Supplied entries:
(** * can_signal_tracker: grouping, deduplication and bit-change tracking

    A shallow embedding of [examples/can_signal_tracker.py] and the proofs
    of the properties its specification states.

    Conventions of the embedding.
    - A Python [dict] is an association list in insertion order
      ([dict_get], [dict_set], [dict_mem]): the tracker iterates its
      dictionaries and relies on that order.
    - A Python [int] is a [Z]; [^], [|] and [&] are [Z.lxor], [Z.lor] and
      [Z.land], which agree with Python on negative numbers too.
    - Code that can raise returns a [result]; [Raise e] is the exception
      leaving the function.
    - Python built-ins the program calls but does not define ([float],
      [int], [int(_, 16)] and the [.3f] format) are variables of the
      section; the examples instantiate them with small parsers that agree
      with Python on the strings used there.
    - A time stamp is a Python [float]; the program only compares time
      stamps and uses them as dictionary keys, so they are members of a type
      [Ts] with decidable equality and a strict order test: the values of
      [float] other than NaN, which is not a time.
    - An object is the value of its fields. The one field the program
      changes after [__init__] of a [Message] is [bit_changes], and it is
      read only in the sequence that the method setting it returns. *)

From Stdlib Require Import List String Ascii ZArith Bool Lia Arith.
From Stdlib Require Import DecimalString HexadecimalString.
Import ListNotations.
Local Open Scope string_scope.
Local Open Scope list_scope.

Set Implicit Arguments.

(** ** Exceptions *)

Inductive exn : Set :=
| ValueError | AttributeError | KeyError | IndexError | TypeError | SystemExit.

Inductive result (A : Type) : Type :=
| Ok (a : A)
| Raise (e : exn).
Arguments Ok {A} a.
Arguments Raise {A} e.

Definition bind {A B : Type} (r : result A) (k : A -> result B) : result B :=
  match r with
  | Ok a => k a
  | Raise e => Raise e
  end.
(** [except Exception] catches everything the script can raise, except
    [SystemExit]. *)
Definition is_Exception (e : exn) : bool :=
  match e with
  | SystemExit _ => false
  | _ => true
  end.

(** [inl e]: [e] was raised; [inr v]: [v] was returned. *)
Definition result (A : Type) := (exn + A)%type.

(** [p.relative_to(other)]: the parts of [p] after those of [other], or
    [ValueError] when [p] does not start with [other]. *)
Fixpoint relative_to (p other : Path) : result Path :=
  match other, p with
  | [], _ => inr p
  | o :: other', x :: p' =>
      if String.eqb o x then relative_to p' other' else inl ValueError
  | _ :: _, [] => inl ValueError
  end.

(** ** calculate_relative_path *)

Definition calculate_relative_path (from_file : Path) (to_path : text) : result text :=
  (* Remove the leading slash from to_path *)
  let to_path := lstrip "/" to_path in
  (* Get the directory of the source file relative to content root *)
  match relative_to (parent from_file) content_root with
  | inl e => inl e
  | inr from_dir =>
      (* Calculate how many levels up we need to go *)
      let levels_up := length from_dir in
      if Nat.eqb levels_up 0 then
        inr to_path
      else
        let up_path := repeat_text (str "../") levels_up in
        inr (up_path ++ to_path)
  end.

(** ** The world: files, console, and a record of the writes

    A file's data is the text [f.read()] returns for it (decoding and
    newline translation are not modelled), or is not decodable as UTF-8.
    Opening a file for writing either fails before the file is touched or
    replaces its whole content.  Every path names a file of its own:
    symbolic and hard links, through which a write to one path changes what
    another path reads, are not modelled, and no property below says what
    processing one file does to the other paths. *)

Inductive file_data :=
| Text (content : text)
| Undecodable.

Record file := { data : file_data; readable : bool; writable : bool }.

Inductive node :=
| Dir
| File (f : file).

Definition filesystem := list (Path * node).

Definition path_eqb (p q : Path) : bool :=
  if list_eq_dec string_dec p q then true else false.

Fixpoint lookup (p : Path) (fs : filesystem) : option node :=
  match fs with
  | [] => None
  | (q, n) :: fs' => if path_eqb p q then Some n else lookup p fs'
  end.

Fixpoint update (p : Path) (n : node) (fs : filesystem) : filesystem :=
  match fs with
  | [] => [(p, n)]
  | (q, m) :: fs' => if path_eqb p q then (q, n) :: fs' else (q, m) :: update p n fs'
  end.

(** [open(p, 'r', encoding='utf-8')] and [f.read()] *)
Definition read_file (fs : filesystem) (p : Path) : result text :=
  match lookup p fs with
  | None => inl FileNotFoundError
  | Some Dir => inl IsADirectoryError
  | Some (File f) =>
      if readable f then
        match data f with
        | Text c => inr c
        | Undecodable => inl UnicodeDecodeError
        end
      else inl PermissionError
  end.

(** [open(p, 'w', encoding='utf-8')] and [f.write(c)] *)
Definition write_file (fs : filesystem) (p : Path) (c : text) : result filesystem :=
  match lookup p fs with
  | None =>
      match lookup (parent p) fs with
      | Some Dir => inr (update p (File {| data := Text c; readable := true; writable := true |}) fs)
      | _ => inl FileNotFoundError
      end
  | Some Dir => inl IsADirectoryError
  | Some (File f) =>
      if writable f then
        inr (update p (File {| data := Text c; readable := readable f; writable := true |}) fs)
      else inl PermissionError
  end.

The task: From the line holding "readable := readable" to the last line of the entries above, restate each line exactly; include both ends and omit everything else.

Result of this exercise:
        inr (update p (File {| data := Text c; readable := readable f; writable := true |}) fs)
      else inl PermissionError
  end.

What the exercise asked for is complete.